まだ医学が発展しなかった時代には、人間は感染症に対応できず、ヒトの身体に抗体ができるまで待つしかなかった。しかし、現代では、ヒトに害悪を与える種類のウイルスや細菌に感染しても、それに恐れおののくというのではなく、対応できる可能性があると言えるだろう。

 

今回の新型コロナウイルスに関して、感染の有無を判定や感染者を治療する病床などの医療施設、医者、看護師の人員などの医療体制の不備が暴露されたが、その原因は利潤の獲得を目的とする資本の体制にある。資本とその国家にとって労働大衆とその家族の疾病や怪我、障害などに対する医療体制の整備は、搾取材料としての労働力の確保のために一定の程度必要であるが、それ以上ではない。

 

一方、新型コロナウイルスで、経済的に大きな被害を受けたのは、労働大衆である。

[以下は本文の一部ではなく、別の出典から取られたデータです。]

(* ===== verification/Schema.v ===== *)
(** The tables: one record per SQLAlchemy model with the columns the model
    declares, and each table's CHECK constraints as a boolean function of a row
    ([jobs/models.py], [downloads/models.py], [downloads/grant_models.py],
    [quota/models.py], [payments/models.py], [premium/models.py]).

    NOT NULL is the field's type, and a state column whose CHECK lists its
    values is an enumeration of them. *)

From S2P Require Export States.

Local Open Scope string_scope.
Local Open Scope Z_scope.

(** [position(c in s) = 0] for each forbidden character. *)
Definition no_char (c : Ascii.ascii) (s : string) : bool := negb (str_mem c s).
Arguments no_char c%_char_scope s%_string_scope.

(** ** [media_jobs] *)

(** Source: backend/src/fetchnow/jobs/models.py:106-155 [MediaJob]

    The columns of a media-inspection job. *)
Record MediaJob := {
  mj_id : uid;
  mj_schema_version : Z;
  mj_result_version : Z;
  mj_public_state : JobStates.MediaJobState;
  mj_provider_id : string;
  mj_canonical_provider_url : string;
  mj_media_id : string;
  mj_hostname : string;
  mj_path : string;
  mj_scheme : string;
  mj_port : option Z;
  mj_credential_hash : bytes;
  mj_request_fingerprint : bytes;
  mj_result_metadata : option Json;
  mj_public_error_code : option string;
  mj_attempt_count : Z;
  mj_max_attempts : Z;
  mj_available_at : time;
  mj_lease_owner : option string;
  mj_lease_expires_at : option time;
  mj_fence_token : Z;
  mj_created_at : time;
  mj_updated_at : time;
  mj_started_at : option time;
  mj_completed_at : option time;
  mj_expires_at : time
}.

#[export] Instance MediaJob_eta : Eta MediaJob := fun r =>
  {| mj_id := mj_id r; mj_schema_version := mj_schema_version r;
     mj_result_version := mj_result_version r; mj_public_state := mj_public_state r;
     mj_provider_id := mj_provider_id r;
     mj_canonical_provider_url := mj_canonical_provider_url r;
     mj_media_id := mj_media_id r; mj_hostname := mj_hostname r; mj_path := mj_path r;
     mj_scheme := mj_scheme r; mj_port := mj_port r;
     mj_credential_hash := mj_credential_hash r;
     mj_request_fingerprint := mj_request_fingerprint r;
     mj_result_metadata := mj_result_metadata r;
     mj_public_error_code := mj_public_error_code r;
     mj_attempt_count := mj_attempt_count r; mj_max_attempts := mj_max_attempts r;
     mj_available_at := mj_available_at r; mj_lease_owner := mj_lease_owner r;
     mj_lease_expires_at := mj_lease_expires_at r; mj_fence_token := mj_fence_token r;
     mj_created_at := mj_created_at r; mj_updated_at := mj_updated_at r;
     mj_started_at := mj_started_at r; mj_completed_at := mj_completed_at r;
     mj_expires_at := mj_expires_at r |}.

(** Source: backend/src/fetchnow/jobs/models.py:76-82 [ck_media_jobs_lease_state] *)
Definition mj_lease_state_check (r : MediaJob) : bool :=
  match mj_public_state r with
  | JobStates.INSPECTING => is_some (mj_lease_owner r) && is_some (mj_lease_expires_at r)
  | _ => is_none (mj_lease_owner r) && is_none (mj_lease_expires_at r)
  end.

とりわけ臨時労働者や派遣などの多くの労働者は、真っ先に首を切られ、日々の生活にさえ困難を強いられている。

 

こうした事実は、新型コロナウイルス感染被害の問題が、資本の支配と結びついていることを明らかにしている。ヒトが新たなウイルスとして新型コロナウイルスに感染したこと自体が問題ではなく、わずかな間に世界中に蔓延し、数百万という感染者を生み出し、多くの生命を奪っている、そして最も大きな犠牲を被っていのが労働大衆であるということが問題なのである。もし、感染の初期に適切な医療的な措置が取られ、またその情報が世界的に共通のものとされていたら、現在のような酷い状況は避け得ただろう。そうならなかったのは、資本主義の体制にこそ原因がある。

 

新型コロナウイルスの急速な世界的な拡大に関して、資本の国境を越えたグローバル的な活動の結果だとして、これを規制すべきとか、地域的に数か国がまとまり、原料獲得、生産、商品販売で相互に補うような地域的なブロック経済圏を目指すべきとの議論がある。資本によるグローバリゼーションが、ウイルス感染のパンデミックをもたらしたというのは事実であるが、ここから今後目指すべき経済として、ブロック経済とか自給力を高めた経済などを説くことは、国家対立を煽る、歴史的進歩に逆行する反動的な議論である。克服すべきは、経済の結びつき、相互依存ではなく、利潤獲得を目的とする資本による生産だからである。

 

 新型ウイルスの蔓延から導かれるべき教訓は、「生存を保障」を実現する「経済システム」の追求といったブルジョア「福祉国家」の焼き直しのようなことではなく、労働の搾取を原理とした、利潤獲得を生産の目的とする資本主義を克服した社会をめざすということである。

 

コロナ禍で失業したりした生活困窮に対して、国家に支援を要求することは必要であり、当然である。共産党ら野党は、与党も野党もない、困難に対して一致して、対応していくべきだと叫んでいる。彼らは政府の所得制限なしの一律10万円支給は元々自分らの提案であり、政府に認めさせたと喧伝している。共産党は「一人10万円だが、国民一人一人への給付は、ほとんど消費に回り、経済活動を刺激する」とその効能を訴える。国家の個人への支援は需要を喚起し、コロナウイルスによって縮小してきた経済活動回復に役立つという共産党は、資本主義的生産の復興をたすけるといって恥じないのである。